Penulis: Ikhsan Maulana  •  Jumat, 15 Mei 2026 | 12:11:41 WIB
Harga elpiji 12 kg di Manggarai melonjak hingga Rp500 ribu per tabung dalam sepekan terakhir.

RUTENG — Lonjakan harga elpiji 12 kilogram di Manggarai, Nusa Tenggara Timur, mencapai Rp450.000 hingga Rp500.000 per tabung dalam sepekan terakhir. Harga normalnya berkisar Rp250.000 hingga Rp280.000. Kondisi ini memicu krisis pasokan yang melumpuhkan aktivitas dapur umum dan usaha mikro di wilayah tersebut.

10 Dapur MBG Tutup, Ratusan Porsi Makanan Tertunda

Koordinator Satuan Pelayanan Pemenuhan Gizi (SPPG) Wilayah Manggarai, Ansgariana Yetri Indriyanti, menyatakan sepuluh dapur MBG di Kecamatan Langke Rembong, Wae Ri’i, dan Reok berhenti beroperasi pada 8-12 Mei lalu. Dapur-dapur itu antara lain di Waso, Pau 2 (Polres), Carep, Pau, Pitak, Wae Ri’i, hingga Reok Ruis.

"Kebutuhan gas untuk satu dapur mencapai enam hingga sepuluh tabung per hari. Ada yang menjual Rp500.000, tapi kami tidak ambil karena terlalu mahal," ujar Yetri kepada Floresa, Selasa (14/5).

Penutupan ini memaksa petugas dapur libur dan hanya menerima honor saat distribusi berjalan. Rapat darurat dengan Kasatgas tengah digelar untuk mencari solusi pasokan.

Pedagang Kecil: Omzet Turun, Warung Sempat Tutup Tiga Hari

Diki Ngo, pemuda asal Desa Nanga Meje yang berjualan nasi goreng di sisi barat Nirwana Pasar Raya, Ruteng, merasakan dampak langsung. Warungnya yang biasanya buka pukul 16.00-23.00 Wita, sempat tutup tiga hari pada April lalu karena kehabisan stok elpiji.

"Kadang bos harus ambil gas sampai ke Reo (pelabuhan di utara Manggarai). Pendapatan bisa turun dari Rp500 ribu jadi Rp370 ribu sehari," kata Diki.

Dengan gaji Rp1,2 juta per bulan dan biaya kos Rp500 ribu, Diki mengaku kelangkaan ini mengancam penghasilan hariannya. Ia bergantung pada gerobak milik pengusaha asal Jawa yang berdomisili di Ruteng.
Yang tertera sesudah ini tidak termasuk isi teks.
(** X4: replicating [n] times down a line from a saved message, each
    time the child of the step before, returns a message [n] generations
    below it, in the same chain, and the table has [n] more rows. *)
Theorem descend_generations (n : nat) (m : Message) (w : World) (k cid : Z) :
  pk m = Some k -> is_Some (get_message (db w) k) ->
  chain_id m = Some cid -> is_Some (get_chain (db w) cid) ->
  exists last w',
    descend n m w = (Return last, w')
    /\ generation last = (generation m + Z.of_nat n)%Z
    /\ chain_id last = chain_id m
    /\ length (messages (db w')) = (length (messages (db w)) + n)%nat.
Proof.
  revert m w k; induction n as [|n IH]; intros m w k Hk Hs Hcid Hc.
  - exists m, w. simpl. unfold ret. repeat split; [lia|lia].
  - destruct (replicate_step m w k cid Hk Hs Hcid Hc)
      as (child & w1 & k1 & Hrep & Hk1 & Hs1 & Hcid1 & Hc1 & Hg & _ & Hlen & _).
    destruct (IH child w1 k1 Hk1 Hs1 Hcid1 Hc1)
      as (last & w' & Hd & Hgl & Hcl & Hll).
    exists last, w'. simpl. unfold bind. rewrite Hrep.
    split; [exact Hd|]. split; [lia|]. split; [congruence|lia].
Qed.

Lemma descend_generations_witness :
  exists last w',
    descend 3 (from_db row_second) world0 = (Return last, w')
    /\ generation last = (generation (from_db row_second) + Z.of_nat 3)%Z
    /\ chain_id last = chain_id (from_db row_second)
    /\ length (messages (db w')) = (length (messages (db world0)) + 3)%nat.
Proof.
  apply (descend_generations 3 (from_db row_second) world0 3 1).
  - reflexivity.
  - by eexists.
  - reflexivity.
  - by eexists.
Defined.

(** X5: after a message of a chain was replicated, the chain has a message
    to serve: [pick_next_message] returns, under either selection method,
    and what it serves is an unrecorded message of the chain. *)
Theorem replicate_then_pick (m : Message) (self : Chain) (w : World) (k : Z) :
  pk m = Some k -> is_Some (get_message (db w) k) ->
  chain_id m = Some (chain_pk self) ->
  is_Some (get_chain (db w) (chain_pk self)) ->
  exists child w1 r w2,
    Message.replicate m w = (Return child, w1)
    /\ Chain.pick_next_message self w1 = (Return (from_db r), w2)
    /\ available self (db w1) r.
Proof.
  intros Hk Hs Hcid Hc.
  destruct (replicate_step m w k (chain_pk self) Hk Hs Hcid Hc)
    as (child & w1 & k1 & Hrep & Hk1 & _ & _ & _ & _ & _ & _ & Hrc & Hra).
  destruct (get_message (db w1) k1) as [x|] eqn:Hx; [|discriminate].
  simpl in Hrc, Hra. inversion Hrc as [Hrc']. inversion Hra as [Hra'].
  apply get_message_Some in Hx as [Hin _].
  assert (available self (db w1) x) as Hav by done.
  apply unrecorded_available in Hav.
  destruct (unrecorded_rows self (db w1)) as [|r rs] eqn:E;
    [inversion Hav|].
  destruct (pick_next_message_some self w1 r rs E)
    as (m' & w2 & Hpick & Hin' & _).
  exists child, w1, m', w2. split; [exact Hrep|]. split; [exact Hpick|].
  apply unrecorded_available. by rewrite E.
Qed.

Lemma replicate_then_pick_witness :
  exists child w1 r w2,
    Message.replicate (from_db row_seed) world_one = (Return child, w1)
    /\ Chain.pick_next_message chain_a w1 = (Return (from_db r), w2)
    /\ available chain_a (db w1) r.
Proof.
  apply (replicate_then_pick (from_db row_seed) chain_a world_one 1).
  - reflexivity.
  - by eexists.
  - reflexivity.
  - by eexists.
Defined.

(** ** Message.full_clean, again *)

Lemma parent_set_generation (g : Z) (self : Message) (w : World) :
  Message.parent (set_generation g self) w = Message.parent self w.
Proof. reflexivity. Qed.

(** X6: cleaning is idempotent: cleaning the instance that a first
    [full_clean] left gives the same outcome and the same instance. *)
Theorem full_clean_twice (self : Message) (w : World) :
  Message.full_clean (snd (fst (Message.full_clean self w))) w
  = Message.full_clean self w.
Proof.
  unfold Message.full_clean at 2.
  pose proof (parent_reads self w) as Hw.
  destruct (Message.parent self w) as [[[p|]|e] w1] eqn:Hp;
    simpl in Hw; subst w1.
  - pose proof (Model_full_clean_reads
                  (set_generation (generation p + 1) self) w) as Hm.
    destruct (Message.Model_full_clean _ w) as [r w2] eqn:Hc.
    simpl in Hm. subst w2. simpl.
    unfold Message.full_clean. rewrite parent_set_generation, Hp.
    replace (set_generation (generation p + 1)
               (set_generation (generation p + 1) self))
      with (set_generation (generation p + 1) self) by done.
    by rewrite Hc.
  - pose proof (Model_full_clean_reads self w) as Hm.
    destruct (Message.Model_full_clean self w) as [r w2] eqn:Hc.
    simpl in Hm. subst w2. simpl.
    unfold Message.full_clean. by rewrite Hp, Hc.
  - simpl. unfold Message.full_clean. by rewrite Hp.
Qed.

(** ** Game.pick_next_chain, again *)

(** X7: a pick makes progress: once the key of the chain that was picked
    is added to the receipts, that chain is no longer among the remaining
    ones and strictly fewer chains remain, so a game with [n] chains is
    over after at most [n] picks. *)
Theorem pick_next_chain_progress (self : Game) (receipts : list Z)
    (w w' : World) (c : Chain) :
  Game.pick_next_chain self receipts w = (Return c, w') ->
  (c ∉ remaining_chains self (chain_pk c :: receipts) (db w'))
  /\ (length (remaining_chains self (chain_pk c :: receipts) (db w'))
      < length (remaining_chains self receipts (db w)))%nat.
Proof.
  intros Hpick.
  destruct (remaining_chains self receipts (db w)) as [|r rs] eqn:E.
  { destruct (pick_next_chain_none self receipts w E) as [msg H].
    congruence. }
  destruct (pick_next_chain_some self receipts w r rs E)
    as (c' & w'' & Hpick' & Hin & Hdb & _).
  rewrite Hpick in Hpick'. inversion Hpick'; subst c' w''.
  rewrite Hdb. rewrite <- E in *. split.
  - intros H. apply candidates_remaining in H as (_ & _ & H).
    apply H. left.
  - assert (remaining_chains self (chain_pk c :: receipts) (db w)
            = filter (fun x => chain_pk x <> chain_pk c)
                     (remaining_chains self receipts (db w))) as ->.
    { unfold remaining_chains, exclude_pk_in.
      rewrite !list_filter_filter. apply list_filter_iff.
      intros x. rewrite not_elem_of_cons. tauto. }
    apply (length_filter_lt _ _ c); [exact Hin|]. intros H. by apply H.
Qed.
Pertamina: Gangguan Distribusi dari Surabaya

Manajer Komunikasi, Relasi dan CSR PT Pertamina Patra Niaga Wilayah Jawa Timur, Bali, dan Nusa Tenggara, Ahad Rahedi, membenarkan adanya kelangkaan. Ia menyebut penyebabnya adalah hambatan distribusi kapal dari Surabaya imbas cuaca dan kendala teknis.

"Pasokan elpiji yang menopang NTT saat ini masih didukung suplai dari Surabaya. Imbas dari jarak suplai ini salah satunya terkendala mobilisasi kapal," katanya, Selasa (14/5).

Ia menambahkan, penertiban angkutan ekspedisi oleh Polda Jawa Timur turut menahan pemuatan kontainer elpiji di Pelabuhan Surabaya selama empat hingga lima hari. Sebagai langkah mitigasi, Pertamina menjadwalkan pengiriman sekitar 14 ribu tabung elpiji ukuran 5,5 kg, 12 kg, dan 50 kg ke NTT pada 12-19 Mei 2026.

Imbauan Beli di Agen Resmi, tapi Stok di Pengecer Tak Terkendali

Ahad mengimbau masyarakat membeli elpiji di agen resmi Pertamina agar mendapat harga wajar. Ia juga menyebut harga rekomendasi bisa diakses di laman resmi Pertamina atau melalui kontak 135.

Namun, bagi pedagang seperti Diki, imbauan itu belum menjawab masalah. "Saya tidak tahu harus bagaimana kalau gas terus langka. Ini bukan cuma soal dagangan, tapi soal hidup saya," ujarnya.

Hingga berita ini diturunkan, distribusi elpiji di Manggarai belum sepenuhnya pulih. Warga diimbau melapor jika menemukan pengecer yang menjual di atas harga wajar.

Reporter: Ikhsan Maulana
Sumber: floresa.co This article was automatically rewritten by AI based on the source above without altering the facts of the original article.